Lemma filter_nonblank_total l :
  (totalTokens (List.filter nonblank l) <= totalTokens l)%Z.
Proof.
  induction l as [|s l IH]; simpl; [done|].
  pose proof (estimateTokens_nonneg (ss_Content s)).
  destruct (nonblank s); rewrite !totalTokens_cons; lia.
Qed.

Lemma estimate_metadata l :
  foldl (fun total m => total + ps_Tokens m)%Z 0%Z (map metadataFor l) = totalTokens l.
Proof.
  unfold totalTokens. generalize 0%Z. induction l as [|s l IH]; intros n; simpl; [done|]. apply IH.
Qed.

(** C40: with a positive budget, section selection fails exactly when the required
    sections alone exceed it; otherwise the kept sections fit, in their original
    order, with every required one among them, and the dropped ones are optional
    and of no higher priority than any optional section kept. Nothing is dropped
    without need: with the last dropped section the prompt would not fit. The
    loop always ends. *)
Theorem selectSections_spec sections budget :
  (0 < tb_MaxTokens budget)%Z ->
  match selectSections sections budget with
  | None => False
  | Some (Err _) => (tb_MaxTokens budget < requiredTokens sections)%Z
  | Some (Ok sel) =>
      (requiredTokens sections <= tb_MaxTokens budget)%Z /\
      (totalTokens (sel_selected sel) <= tb_MaxTokens budget)%Z /\
      exists dropped, selection_of sections sel dropped /\
        (dropped = [] \/ exists before last, dropped = before ++ [last] /\
          (tb_MaxTokens budget < totalTokens (sel_selected sel) + estimateTokens (ss_Content last))%Z)
  end.
Proof.
  intros Hpos. unfold selectSections. destruct (Z.leb_spec (tb_MaxTokens budget) 0); [lia|].
  destruct (Z.ltb_spec (tb_MaxTokens budget) (requiredTokens sections)); [done|].
  destruct (drop_loop_spec sections (length sections) (tb_MaxTokens budget)
    (mkSelection sections [] []) [] (selection_start sections))
    as (sel' & dropped' & -> & Hs & Ht & Hd); [done | done | lia |].
  split; [done|]. split; [done|]. exists dropped'. split; [done|].
  destruct Hd as [[-> _]|?]; [by left | by right].
Qed.

Lemma selectSections_total sections budget : is_Some (selectSections sections budget).
Proof.
  unfold selectSections. destruct (Z.leb_spec (tb_MaxTokens budget) 0); [eauto|].
  destruct (Z.ltb_spec (tb_MaxTokens budget) (requiredTokens sections)); [eauto|].
  destruct (drop_loop_spec sections (length sections) (tb_MaxTokens budget)
    (mkSelection sections [] []) [] (selection_start sections)) as (sel & dropped & -> & _);
    [done | done | lia | eauto].
Qed.

Lemma BuildPrompt_total sections budget : is_Some (BuildPrompt sections budget).
Proof.
  unfold BuildPrompt. destruct (selectSections_total sections budget) as [[sel|err] ->]; eauto.
Qed.

Lemma BuildPrompt_unbounded sections budget :
  (tb_MaxTokens budget <= 0)%Z -> exists out, BuildPrompt sections budget = Some (Ok out).
Proof.
  intros Hb. unfold BuildPrompt, selectSections. apply Z.leb_le in Hb. rewrite Hb. eauto.
Qed.

(** A built prompt is the non-blank kept sections, trimmed and separated by
    blank lines; its token estimate counts exactly the sections it lists and
    respects a positive budget, and with no budget nothing is omitted. *)
Theorem BuildPrompt_spec sections budget out :
  BuildPrompt sections budget = Some (Ok out) ->
  exists kept, sublist kept sections /\ Forall (fun s => nonblank s = true) kept /\
    bo_SystemPrompt out =
      Join (map (fun s => TrimSpace (ss_Content s)) kept) (String "010" (String "010" "")) /\
    bo_Sections out = map metadataFor kept /\
    bo_TokenEstimate out = totalTokens kept /\
    ((0 < tb_MaxTokens budget)%Z -> (bo_TokenEstimate out <= tb_MaxTokens budget)%Z) /\
    ((tb_MaxTokens budget <= 0)%Z ->
       kept = List.filter nonblank sections /\ bo_OmittedSections out = []) /\
    (forall s, s ∈ sections -> ss_Required s = true -> nonblank s = true -> s ∈ kept).
Proof.
  unfold BuildPrompt. destruct (selectSections sections budget) as [[sel|]|] eqn:E; try done.
  intros [= <-]. exists (List.filter nonblank (sel_selected sel)). cbn [bo_SystemPrompt bo_Sections
    bo_TokenEstimate bo_OmittedSections]. rewrite estimate_metadata.
  assert (exists dropped, selection_of sections sel dropped /\
    ((0 < tb_MaxTokens budget)%Z -> (totalTokens (sel_selected sel) <= tb_MaxTokens budget)%Z) /\
    ((tb_MaxTokens budget <= 0)%Z -> sel = mkSelection sections [] []))
    as (dropped & Hs & Hpos & Hneg).
  { unfold selectSections in E. destruct (Z.leb_spec (tb_MaxTokens budget) 0).
    - injection E as <-. exists []. split; [apply selection_start|]. split; [lia | done].
    - destruct (Z.ltb_spec (tb_MaxTokens budget) (requiredTokens sections)); [done|].
      destruct (drop_loop_spec sections (length sections) (tb_MaxTokens budget)
        (mkSelection sections [] []) [] (selection_start sections))
        as (sel' & dropped' & E' & Hs & Ht & _); [done | done | lia |].
      rewrite E in E'. injection E' as ->. exists dropped'. split; [done|]. split; [done | lia]. }
  destruct Hs as [Hsub Hperm Hopt Hreq _ _ _].
  assert (forall l, sublist (List.filter nonblank l) l) as Hfil.
  { induction l as [|s l IH]; simpl; [done|]. destruct (nonblank s); by constructor. }
  split_and!; try done.
  - etransitivity; [apply Hfil | done].
  - apply Forall_forall. intros s Hin. apply list_elem_of_In, List.filter_In in Hin. apply Hin.
  - intros Hp. pose proof (filter_nonblank_total (sel_selected sel)). specialize (Hpos Hp). lia.
  - intros Hn. by rewrite (Hneg Hn).
  - intros s Hin Hr Hb. apply list_elem_of_In, List.filter_In. split; [|done].
    apply list_elem_of_In. rewrite Hperm in Hin. apply elem_of_app in Hin as [?|Hin]; [done|].
    rewrite Forall_forall in Hopt. by rewrite (Hopt _ Hin) in Hr.
Qed.

Lemma build_dynamic_fold {In} ctx (input : In) sections parts warnings :
  foldl (build_dynamic_step ctx input) (parts, warnings) sections =
    (parts ++ List.filter (fun p => p <>s "")
       (omap (fun s => match dyn_Build s ctx input with Ok c => Some (TrimSpace c) | Err _ => None end)
          sections),
     warnings ++ omap (fun s => match dyn_Build s ctx input with
        | Err e => Some ("section " +:+ dyn_Name s +:+ ": " +:+ Error e) | Ok _ => None end) sections).
Proof.
  revert parts warnings. induction sections as [|s rest IH]; intros parts warnings;
    cbn -[build_dynamic_step].
  { by rewrite !app_nil_r. }
  unfold build_dynamic_step at 2. destruct (dyn_Build s ctx input) as [c|e]; cbn.
  - destruct (TrimSpace c =s ""); cbn; rewrite IH; [done|]. by rewrite <- app_assoc.
  - rewrite IH. by rewrite <- app_assoc.
Qed.

Lemma StronglySorted_mono {A} (R R' : A -> A -> Prop) l :
  (forall a b, R a b -> R' a b) -> StronglySorted R l -> StronglySorted R' l.
Proof.
  intros HR. induction 1 as [|x l _ IH Hall]; constructor; [done|].
  eapply Forall_impl; [exact Hall | apply HR].
Qed.

(** The dynamic prompt is built from all sections in a stable order by
    priority: the non-empty trimmed texts of those that succeed, and one warning
    for each that fails, which never hides the others. *)
Theorem BuildDynamic_spec {In} ctx (sections : list (DynSection In)) input :
  exists sorted, sorted ≡ₚ sections /\
    StronglySorted (fun a b => (dyn_Priority a <= dyn_Priority b)%Z) sorted /\
    (forall s, filter (incomparable (key_less dyn_Priority) s) sorted =
               filter (incomparable (key_less dyn_Priority) s) sections) /\
    do_SystemPrompt (BuildDynamic ctx sections input) =
      Join (List.filter (fun p => p <>s "")
        (omap (fun s => match dyn_Build s ctx input with Ok c => Some (TrimSpace c) | Err _ => None end)
           sorted)) (String "010" (String "010" "")) /\
    do_Warnings (BuildDynamic ctx sections input) =
      omap (fun s => match dyn_Build s ctx input with
        | Err e => Some ("section " +:+ dyn_Name s +:+ ": " +:+ Error e) | Ok _ => None end) sorted.
Proof.
  exists (sort_sections sections). split; [apply stable_sort_perm|].
  split; [|split].
  - eapply StronglySorted_mono; [|apply (stable_sort_sorted (key_less dyn_Priority))].
    unfold key_less. intros a b Hab. simpl in Hab. by apply Z.ltb_ge.
  - intros s. apply stable_sort_stable. apply _.
  - unfold BuildDynamic. rewrite build_dynamic_fold. done.
Qed.
End tables.

(** ** Witnesses *)

Definition demo_sections : list SectionSpec :=
  [mkSectionSpec "id" "core" "you are omg" true 100;
   mkSectionSpec "fit" "agent" "use when lost" false 70;
   mkSectionSpec "rules" "project" "be kind to people" false 60].

Lemma selectSections_spec_witness :
  match selectSections (H := plain_tables) demo_sections (mkTokenBudget 6) with
  | Some (Ok sel) => (totalTokens (sel_selected sel) <= 6)%Z
  | _ => False
  end.
Proof.
  pose proof (selectSections_spec (H := plain_tables) demo_sections (mkTokenBudget 6) eq_refl) as Hs.
  destruct (selectSections (H := plain_tables) demo_sections (mkTokenBudget 6)) as [[sel|e]|] eqn:E.
  - exact (proj1 (proj2 Hs)).
  - vm_compute in E. discriminate E.
  - exact Hs.
Defined.

Lemma BuildPrompt_spec_witness :
  match BuildPrompt (H := plain_tables) demo_sections (mkTokenBudget 6) with
  | Some (Ok out) => (bo_TokenEstimate out <= 6)%Z
  | _ => False
  end.
Proof.
  destruct (BuildPrompt (H := plain_tables) demo_sections (mkTokenBudget 6)) as [[out|e]|] eqn:E.
  - destruct (BuildPrompt_spec (H := plain_tables) _ _ _ E)
      as (kept & _ & _ & _ & _ & _ & Hb & _). exact (Hb eq_refl).
  - vm_compute in E. discriminate E.
  - vm_compute in E. discriminate E.
Defined.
====
What you have to do:
Would you please copy, word for word, everything above from the line containing "eapply Forall_impl; [exact" down to the line containing "destruct (selectSections (H", those two lines included?

Task answer:
  eapply Forall_impl; [exact Hall | apply HR].
Qed.

(** The dynamic prompt is built from all sections in a stable order by
    priority: the non-empty trimmed texts of those that succeed, and one warning
    for each that fails, which never hides the others. *)
Theorem BuildDynamic_spec {In} ctx (sections : list (DynSection In)) input :
  exists sorted, sorted ≡ₚ sections /\
    StronglySorted (fun a b => (dyn_Priority a <= dyn_Priority b)%Z) sorted /\
    (forall s, filter (incomparable (key_less dyn_Priority) s) sorted =
               filter (incomparable (key_less dyn_Priority) s) sections) /\
    do_SystemPrompt (BuildDynamic ctx sections input) =
      Join (List.filter (fun p => p <>s "")
        (omap (fun s => match dyn_Build s ctx input with Ok c => Some (TrimSpace c) | Err _ => None end)
           sorted)) (String "010" (String "010" "")) /\
    do_Warnings (BuildDynamic ctx sections input) =
      omap (fun s => match dyn_Build s ctx input with
        | Err e => Some ("section " +:+ dyn_Name s +:+ ": " +:+ Error e) | Ok _ => None end) sorted.
Proof.
  exists (sort_sections sections). split; [apply stable_sort_perm|].
  split; [|split].
  - eapply StronglySorted_mono; [|apply (stable_sort_sorted (key_less dyn_Priority))].
    unfold key_less. intros a b Hab. simpl in Hab. by apply Z.ltb_ge.
  - intros s. apply stable_sort_stable. apply _.
  - unfold BuildDynamic. rewrite build_dynamic_fold. done.
Qed.
End tables.

(** ** Witnesses *)

Definition demo_sections : list SectionSpec :=
  [mkSectionSpec "id" "core" "you are omg" true 100;
   mkSectionSpec "fit" "agent" "use when lost" false 70;
   mkSectionSpec "rules" "project" "be kind to people" false 60].

Lemma selectSections_spec_witness :
  match selectSections (H := plain_tables) demo_sections (mkTokenBudget 6) with
  | Some (Ok sel) => (totalTokens (sel_selected sel) <= 6)%Z
  | _ => False
  end.
Proof.
  pose proof (selectSections_spec (H := plain_tables) demo_sections (mkTokenBudget 6) eq_refl) as Hs.
  destruct (selectSections (H := plain_tables) demo_sections (mkTokenBudget 6)) as [[sel|e]|] eqn:E.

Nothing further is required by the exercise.